Monday, the pastor said he would like to see an independent nonprofit board create a database of convicted sexual predators and the credibly accused who have operated within the denomination.
Burleson said he thinks the Southern Baptist Convention should pay for the creation and operation of the board because it has a moral obligation to do so. He defines credibly accused as someone who has confessed to a crime but the statute of limitations has expired, someone who has had allegations made against them by multiple victims or witnesses or someone who was fired by a church but not prosecuted.

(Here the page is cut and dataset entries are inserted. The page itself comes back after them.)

Lemma settled_request_ends_idle_or_speaking_witness :
  let w := run [ClickStart] (mounted 0) in
  callStatus (home (step (Settled 0 Rejected) w)) = IDLE \/
  callStatus (home (step (Settled 0 Rejected) w)) = SPEAKING.
Proof.
  apply settled_request_ends_idle_or_speaking.
  - unfold run. cbn [foldl]. repeat apply reach_step. apply reach_mounted.
  - cbn. lia.
Defined.

(** ** The session id *)

(** X12. The stored session id changes only when a request settles: no
    click, no recognition, timer or audio event and no run of the effect
    changes it.  In particular pressing "End Call" leaves it in place
    until the end_call request settles. *)
Theorem session_id_changes_only_on_settle (w : World) (e : Event) :
  (forall i o, e <> Settled i o) ->
  sessionId (home (step e w)) = sessionId (home w).
Proof.
  intros He.
  destruct e as [supported| | | |i rs t|sid utterance|h|h|i o|now];
    cbn [step].
  - destruct supported; reflexivity.
  - destruct (control _); reflexivity.
  - destruct (control _); try reflexivity.
    rewrite home_launch, endCall_yield.
    destruct (truthy _); reflexivity.
  - reflexivity.
  - destruct (home w) as [cs tr lg s0 ah r [[|tm]|] acc au ck trc]; reflexivity.
  - rewrite home_launch. unfold silenceTimeout.
    destruct (recognitionRef (home w)); [|reflexivity].
    destruct (handleUserSpeech_yields sid utterance
                (set_accumulatedTextRef utterance
                   (emit RecognitionStop (home w))))
      as [-> | ->]; reflexivity.
  - destruct (audios (home w) !! h) as [a|]; [|reflexivity].
    destruct (playing a); [|reflexivity].
    destruct (home w) as [cs tr lg s0 ah [r|] tm acc au ck trc]; reflexivity.
  - destruct (audios (home w) !! h); reflexivity.
  - destruct (He i o eq_refl).
  - reflexivity.
Qed.
(** * SimpLLM: the routing core of the extension, embedded and verified

    The development follows the three source files of the extension:
    - [models.ts]   : the model catalog, task types and default routing;
    - [feedback.ts] : the capped feedback log;
    - the extension entry file: classifier, policy check, routing, the chat
      handler with its session accounting, and the [stats] / [budget]
      commands.

    JavaScript values are represented as the code has them:
    - a string that carries user or model text is the list of its UTF-16
      code units ([text]); identifiers that the source writes as ASCII
      literals (model ids, families, setting values) are [string]s;
    - a [number] is an element of a [JsNumber] structure.  The instance
      [js_double] is IEEE-754 binary64 (what the engine computes with); the
      instance [exact_rational] is used to separate what holds of the
      algorithm from what rounding does to it;
    - mutable module-level variables are the fields of one [Machine] record;
      the handler is written in a state-and-exception monad over it;
    - the VS Code services (model selection, model requests, clock and
      request ids) are answers of a [World], indexed by the number of
      external calls made so far. *)

From Stdlib Require Import ZArith List String Ascii Bool Lia Permutation.
From Stdlib Require Import QArith Qround Qcanon.
From Stdlib Require Import FloatClass SpecFloat PrimFloat FloatOps FloatAxioms Uint63.
Import ListNotations.


Local Open Scope string_scope.
Local Open Scope list_scope.

(* ================================================================== *)
(** ** JavaScript text *)
(* ================================================================== *)

Module JsText.

(** A JavaScript string: the sequence of its UTF-16 code units. *)
Definition text := list N.

(** An ASCII literal of the source as text. *)
Definition txt (s : string) : text := map N_of_ascii (list_ascii_of_string s).

Fixpoint text_eqb (a b : text) : bool :=
  match a, b with
  | [], [] => true
  | x :: a', y :: b' => N.eqb x y && text_eqb a' b'
  | _, _ => false
  end.

(** [s.startsWith(p)] *)
Fixpoint startsWith (p s : text) : bool :=
  match p, s with
  | [], _ => true
  | _ :: _, [] => false
  | x :: p', y :: s' => N.eqb x y && startsWith p' s'
  end.

(** [s.includes(p)]: [p] occurs in [s] as a contiguous run of code units. *)
Fixpoint includes (p s : text) : bool :=
  startsWith p s ||
  match s with
  | [] => false
  | _ :: s' => includes p s'
  end.

(** [/a1|a2|...|an/.test(s)] for a regular expression that is an alternation
    of literals: some alternative occurs in [s]. *)
Definition regex_test (alternatives : list text) (s : text) : bool :=
  existsb (fun a => includes a s) alternatives.

(** The characters matched by [\s] (WhiteSpace and LineTerminator). *)
Definition is_space (c : N) : bool :=
  ((9 <=? c) && (c <=? 13) || (c =? 32) || (c =? 160) || (c =? 5760)
   || (8192 <=? c) && (c <=? 8202) || (c =? 8232) || (c =? 8233)
   || (c =? 8239) || (c =? 8287) || (c =? 12288) || (c =? 65279))%N.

The preacher said the denomination's leaders should let the independent board determine the parameters and boundaries of who should be listed in the database.
“The sin of sexual predatory behavior is not new. It's been around for millennia. The frustration I have is not the fact of the sin. The frustration I have is church leaders who know about it and see it— the covering up, the hiding, the excusing away of the crime — and do nothing to get the word out that this has happened,” Burleson said.
“What's that old saying? — We're as sick as the secrets we keep. We don't want to harm our reputation. We don't want to go to the police. We don't want people to have a poor opinion of us, and then the perp leaves Dallas and goes to Mississippi. That's what happens.”
Still, Burleson said he is optimistic that the denomination will address the issue, sooner rather than later. “I think change is coming. It's just sad that they didn't listen 12 years ago,” he said.
Prominent state Baptist leaders comment
Two prominent Oklahoma Southern Baptist leaders also weighed in on the recent newspaper series.
• “Jesus teaches us to be more critical of ourselves than we are of others. In as far as this article helps us to deal more honestly and clearly with sexual abuse in our churches, and more redemptively with survivors, I welcome it,” the Rev. Hance Dilbeck, executive director-treasurer of the Baptist General Convention of Oklahoma, said in a statement. “We need strong voices from within our fellowship and from the outside pushing us to strive to do better.”
• The Rev. Blake Gideon, senior pastor of First Baptist Church of Edmond and the Oklahoma convention's president, also responded to the series. “I welcome every form of accountability. Southern Baptists must be held to a high standard. Sexual abuse must not be tolerated among us. It must be exposed at all cost,” Gideon said. “Abuses of this caliber should be dealt with immediately and with severity. We are not called to harbor, cover up or ignore sexual abuse in any form. Instead, we are called to expose it for what it is: evil.”